Characterization of ASC and HPC morphology and gene expression of surface markers. (A) Representative confocal photographs of ASCs and HPCs labelled with DAPI (blue), phalloidin (green) and MitoRed (red) showcase differences in cellular morphology. (B) The phenotypes of ASC and HPC native populations were assessed using RT-qPCR to determine the relative expression analysis of surface markers (CD105, Nestin, CD29), angiogenesis markers (Ang1, Igf1, Hif1a, Vegfa) and matrix metalloproteinases (Mmp2, Mmp9, Mmp14). Results are expressed as mean  ±  SD. Statistically significant differences are marked with an asterisk (* p  <  0.05, ** p  <  0.01, *** p  <  0.001).

Figure 2

(A) Scratch wound healing assay of ASC and HPC native populations. Scale bar = 200 µm. (B) Pararosaline staining of the scratch wound healing assay performed 48 h after the scratch wound. (C) Analysis of colony-forming efficiency in ASC and HPC native populations. (D) The distribution of ASCs and HPCs in the cell cycle (blue-G0/G1; pink-S; olive-G2/M, green-ungated/debris).
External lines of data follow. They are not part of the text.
(** C6: what may be answered from the cache.  A request enters the cache pipeline only if
    it carries no customer encryption key, no bypass header and no [versionId], is not for
    the root, its presigned URL, when it is one, is well-formed and has not expired, and
    read caching is on for its key; a HEAD moreover not for a part, a GET not with one of
    the query parameters of [operation_params], which mark listings and metadata
    operations (a version 1 listing without a delimiter has none of them).  And there the
    cache may answer instead of S3 only when the request has no condition, or (in the mode
    that evaluates conditions) when its one [If-Match] or [If-Range] names the cached
    version by a strong comparison. *)
Theorem pipeline_gate rq forward serve headers :
  dispatch rq = Ok (Pipeline forward serve headers) ->
  let params := parse_query_params (rq_query rq) in
  has_sse_c_headers (rq_headers rq) = false /\
  parse_cache_bypass_headers (rq_headers rq) cache_bypass_headers_enabled = BypassNone /\
  has_header params "versionId" = false /\ rq_path rq <> "/" /\
  (if bool_decide (rq_method rq = HEAD) then is_part_scoped_request params = false
   else Forall (fun p => has_header params p = false) operation_params) /\
  (exists info, parse_presigned_url params = Ok info /\ forall i, info = Some i -> is_expired now i = false) /\
  Settings.read_cache_enabled resolved = true /\
  (forward = false -> condition_vouched (rq_headers rq)).
Proof.
  intros Hd params. unfold dispatch in Hd. fold params in Hd.
  destruct (has_sse_c_headers (rq_headers rq)); [done |].
  destruct (bool_decide (rq_method rq = HEAD) && is_part_scoped_request params) eqn:Ep; [done |].
  case_bool_decide as Eb; [injection Hd as Hd; unfold dispatch_bypass in Hd; cbv zeta in Hd; case_match; discriminate Hd |].
  split; [done |]. split; [done |].
  destruct (dispatch_conditional rq) as [early | [[f sv] hs]] eqn:Ec.
  { injection Hd as ->. unfold dispatch_conditional in Ec. repeat case_match; discriminate. }
  unfold dispatch_presigned in Hd. destruct (parse_presigned_url params) as [info | |]; [| done..].
  assert ((forall i, info = Some i -> is_expired now i = false) /\
    dispatch_operation rq params f sv hs = Pipeline forward serve headers) as [Ee Hop].
  { destruct info as [i |]; cbn in Hd; [destruct (is_expired now i) eqn:E; [done |] |]; injection Hd as Hd;
      (split; [by intros ? [= <-] | done]). }
  unfold dispatch_operation in Hop.
  destruct (has_header params "versionId"); [by repeat case_match |].
  destruct (Settings.read_cache_enabled resolved) eqn:Er; [| by repeat case_match].
  destruct (if bool_decide (rq_method rq = HEAD) then _ else _) as [op |] eqn:Eo; [done |].
  cbn [negb] in Hop. injection Hop as -> -> ->. split; [done |].
  assert (rq_path rq <> "/" /\
    (if bool_decide (rq_method rq = HEAD) then is_part_scoped_request params = false
     else Forall (fun p => has_header params p = false) operation_params)) as [Hroot Hparams].
  { case_bool_decide; [| by apply should_bypass_cache_none].
    split; [by intros E; rewrite bool_decide_true in Eo | by apply andb_false_iff in Ep as [|]]. }
  split_and!; [done.. | | |].
  - by exists info.
  - done.
  - by eapply conditional_vouched.
Qed.

End Dispatch.

(** ** Runs *)

Definition no_dates : Rfc3339 := fun _ => None.

Definition cached_settings : Settings.ResolvedSettings :=
  Settings.settings_of [] Settings.sample_defaults "b/k".

Definition uncached_settings : Settings.ResolvedSettings :=
  Settings.settings_of
    [Settings.mkCacheRule "b/**" None None None (Some false) None None None None None None None None None]
    Settings.sample_defaults "b/k".

Lemma pipeline_gate_witness :
  let rq := mkRequest GET "/b/k" None [("host", "s3"); ("if-match", tags_text [(false, "v1")])] in
  condition_vouched cached_settings (Some (quote_str +:+ "v1" +:+ quote_str)) (rq_headers rq).
Proof.
  cbv zeta.
  destruct (@pipeline_gate no_dates true cached_settings (Some (quote_str +:+ "v1" +:+ quote_str)) 0
              (mkRequest GET "/b/k" None [("host", "s3"); ("if-match", tags_text [(false, "v1")])])
              false true [("host", "s3"); ("if-match", tags_text [(false, "v1")])]) as (_ & _ & _ & _ & _ & _ & _ & Hv).
  - vm_compute. reflexivity.
  - by apply Hv.
Defined.

(** With [Cache-Control: no-cache] a request for an old version is sent without a lookup
    and its response cached under the key of the current object: the version is checked
    only on the path without bypass headers. *)
Lemma no_cache_stores_old_version :
  dispatch true cached_settings None 0
    (mkRequest GET "/b/k" (Some "versionId=old") [("cache-control", "no-cache")]) (H := no_dates) =
  Ok (ForwardAndCache []).
Proof. reflexivity. Qed.

(** The same path caches a response although read caching is off for the key. *)
Lemma no_cache_ignores_disabled_reads :
  Settings.read_cache_enabled uncached_settings = false /\
  dispatch true uncached_settings None 0 (mkRequest GET "/b/k" None [("cache-control", "no-cache")]) (H := no_dates) =
  Ok (ForwardAndCache []).
Proof. vm_compute. by split. Qed.

(** A listing without [list-type] or [delimiter] is taken for an object. *)
Lemma plain_listing_cached :
  should_bypass_cache "/b" (parse_query_params (Some "prefix=a/&max-keys=10")) = None /\
  dispatch true cached_settings None 0 (mkRequest GET "/b" (Some "prefix=a/&max-keys=10") []) (H := no_dates) =
  Ok (Pipeline false false []).
Proof. vm_compute. by split. Qed.

Lemma date_part_inv {A} parse s i j (k : Z -> outcome unit (option A)) r :
  date_part parse s i j k = Ok (Some r) -> exists n, k n = Ok (Some r).
Proof. unfold date_part. destruct (str_slice s i j) as [p | |]; [| done..]. cbn. destruct (parse p); [eauto | done]. Qed.

Lemma parse_amz_date_nonneg `{Rfc3339} s t : parse_amz_date s = Ok (Some t) -> 0 <= t.
Proof.
  unfold parse_amz_date. destruct (negb _ || negb _); [done |]. intros E.
  repeat apply date_part_inv in E as [? E]. destruct (parse_rfc3339 _) as [ts |]; [| done].
  destruct (Z.ltb_spec ts 0); [done |]. injection E as <-. unfold NANOS_PER_SEC. lia.
Qed.

(** C40: a presigned URL that is accepted is well formed.  Its algorithm is SigV4's, its
    validity between one second and seven days, it was signed after the epoch and it
    expires exactly that many seconds after; it counts as expired from the first
    nanosecond after that, and not before. *)
Theorem presigned_info_wf `{Rfc3339} params info :
  parse_presigned_url params = Ok (Some info) ->
  p_algorithm info = Some "AWS4-HMAC-SHA256" /\ 0 < expires_in_seconds info <= 7 * 24 * 3600 /\ 0 <= signed_at info /\
  expires_at info = signed_at info + expires_in_seconds info * 1000000000 /\
  forall now, is_expired now info = true <-> signed_at info + expires_in_seconds info * 1000000000 < now.
Proof.
  unfold parse_presigned_url, system_time_checked_add. destruct (header_get params "X-Amz-Algorithm") as [alg |]; [| done].
  case_bool_decide as Ea; [| done]. cbn [negb]. destruct (header_get params "X-Amz-Date") as [date |]; [| done].
  destruct (parse_amz_date date) as [[t |] | |] eqn:Ed; try done.
  destruct (header_get params "X-Amz-Expires") as [x |]; [| done]. destruct (parse_i64 x) as [n |]; [| done].
  destruct (Z.leb_spec n 0); [done |]. destruct (Z.ltb_spec MAX_PRESIGNED_EXPIRES_SECONDS n) as [| Hn]; [done |].
  destruct (_ <=? _); [| done]. intros [= <-]. unfold is_expired, NANOS_PER_SEC, MAX_PRESIGNED_EXPIRES_SECONDS in *. cbn.
  split_and!; [by rewrite Ea | lia | lia | by eapply parse_amz_date_nonneg | done |]. intros now. apply Z.ltb_lt.
Qed.

Lemma presigned_info_wf_witness :
  let days : Rfc3339 := fun s => if bool_decide (s = "2024-01-15T12:00:00Z") then Some 1705320000 else None in
  exists info, parse_presigned_url [("X-Amz-Algorithm", "AWS4-HMAC-SHA256"); ("X-Amz-Date", "20240115T120000Z");
                                    ("X-Amz-Expires", "3600")] = Ok (Some info) /\
    is_expired 1705323600000000001 info = true.
Proof.
  intros days. eexists. split; [vm_compute; reflexivity |].
  eapply (@presigned_info_wf days [("X-Amz-Algorithm", "AWS4-HMAC-SHA256"); ("X-Amz-Date", "20240115T120000Z");
                                    ("X-Amz-Expires", "3600")]); [vm_compute; reflexivity | apply Z.ltb_lt; vm_compute; reflexivity].
Defined.

(** An [X-Amz-Date] of sixteen bytes with a two-byte character over the end of the year
    is sliced inside the character. *)
Definition split_date : string :=
  "202" +:+ String (Ascii.ascii_of_nat 195) (String (Ascii.ascii_of_nat 169) "115T120000Z").

Lemma presigned_date_panics :
  valid_utf8 split_date = true /\ String.length split_date = 16%nat /\
  parse_amz_date split_date (H := no_dates) = Panic.
Proof. vm_compute. by split. Qed.

(** The separator between date and time is not looked at. *)
Lemma date_separator_ignored d : parse_amz_date "20240115X120000Z" (H := d) = parse_amz_date "20240115T120000Z" (H := d).
Proof. reflexivity. Qed.

(** A bare port is a host with an empty name. *)
Lemma empty_host_accepted : parse_host_header ":80" = Ok "".
Proof. reflexivity. Qed.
Results are expressed as mean  ±  SD. Statistically significant differences are marked with an asterisk (* p  <  0.05, ** p  <  0.01, *** p  <  0.001).

Figure 3

(A) Mitochondrial membrane polarization analysis of HPC and ASC native populations. The analysis was performed with the Muse^® MitoPotential Kit. (B) Gene expression of key mitochondrial dynamics markers (Fis1, Mfn1, Dnm1l, Pink1, Mief2, Mief1, Opa1, Rhot1). The mitochondrial dynamics in HPC and ASC native populations were tested using a RT-qPCR assay. Results are expressed as mean  ±  SD. Statistically significant differences are marked with an asterisk (* p  <  0.05, ** p  <  0.01, *** p  <  0.001).

Figure 4

(A) Gene expression of key oxidative stress markers (Sod1, Sod2, Cat1) assessed using RT-PCR. (B) Characterization of oxidative stress in HPC and ASC native populations. The analysis was performed using the Muse^® Oxidative Stress Kit. (C) Nitric oxide activity analysis in ASC and HPC native populations. The analysis was performed using the Muse^® Nitric Oxide Kit. Results are expressed as mean  ±  SD. Statistically significant differences are marked with an asterisk (* p  <  0.05, ** p  <  0.01, *** p  <  0.001).

Figure 5

Gene expression of apoptosis markers (p21, p53, Bax, Bcl2, Casp3, Casp9) and immunomodulatory mediators (Il6, Il8, Il10, Il13, Il1b, Tnfa, Tgfb1, Mcp1, Nfkb, Nfkbia, Ikbkb) in native ASCs and HPCs, assessed using RT-qPCR. Results are expressed as mean  ±  SD.Statistically significant differences are marked with an asterisk (** p  <  0.01, *** p  <  0.001).

Figure 6

(A) Gene expression of key mitochondrial dynamics markers (Fis1, Mfn1, Pink1, Dnm1l, Opa1, Rhot1) in control (CTRL) and cytokine cocktail-treated (CC) ASCs and HPCs, assessed with RT-qPCR. (B) Confocal photographs of the control (CTRL) and cytokine cocktail-treated (CC) ASCs and HPCs labelled with DAPI (blue) and MitoRed (red). (C) Gene expression of key mitochondrial metabolism markers (Mrpl24, Mterf4, Ppargc1b, Uqcrc2, Oxa1l, Coxhi1, Ndufa9, Pusl1, Mief1, Mief2) in control (CTRL) and cytokine cocktail-treated (CC) ASCs and HPCs, assessed using RT-qPCR. Results are expressed as mean  ±  SD. Statistically significant differences are marked with an asterisk (* p  <  0.05, ** p  <  0.01, *** p  <  0.001).

Figure 7

Gene expression of (A) apoptosis markers (p21, p53, Casp9, Bax, Bcl2), (B) immunomodulatory mediators (Il6, Il8, Il10, Il13, Il1β, Tgfβ) and (C) oxidative stress markers (Sod1, Sod2, Cat1) in control (CTRL) and cytokine cocktail-treated (CC) ASCs and HPCs, assessed with RT-qPCR. Results are expressed as mean  ±  SD. Statistically significant differences are marked with an asterisk (* p  <  0.05, ** p  <  0.01, *** p  <  0.001).

Figure 8

The expression of miRNAs (miR-21-5p, miR-27a, miR-30c-5p, miR-34a-5p, miR34c, miR-96-5p, miR-125a, miR-125b-5p, miR-218, miR-451) in (A) native ASCs and HPCs, (B) cytokine cocktail-treated (CC) ASCs and HPCs, assessed using RT-qPCR. Results are expressed as mean  ±  SD. Statistically significant differences are marked with an asterisk (* p  <  0.05, ** p  <  0.01, *** p  <  0.001).

Figure 9

Graphical representation of the study design. P1 (Proximal phalanx bone), P2 (Middle phalanx bone), P3 (Distal phalanx/coffin bone).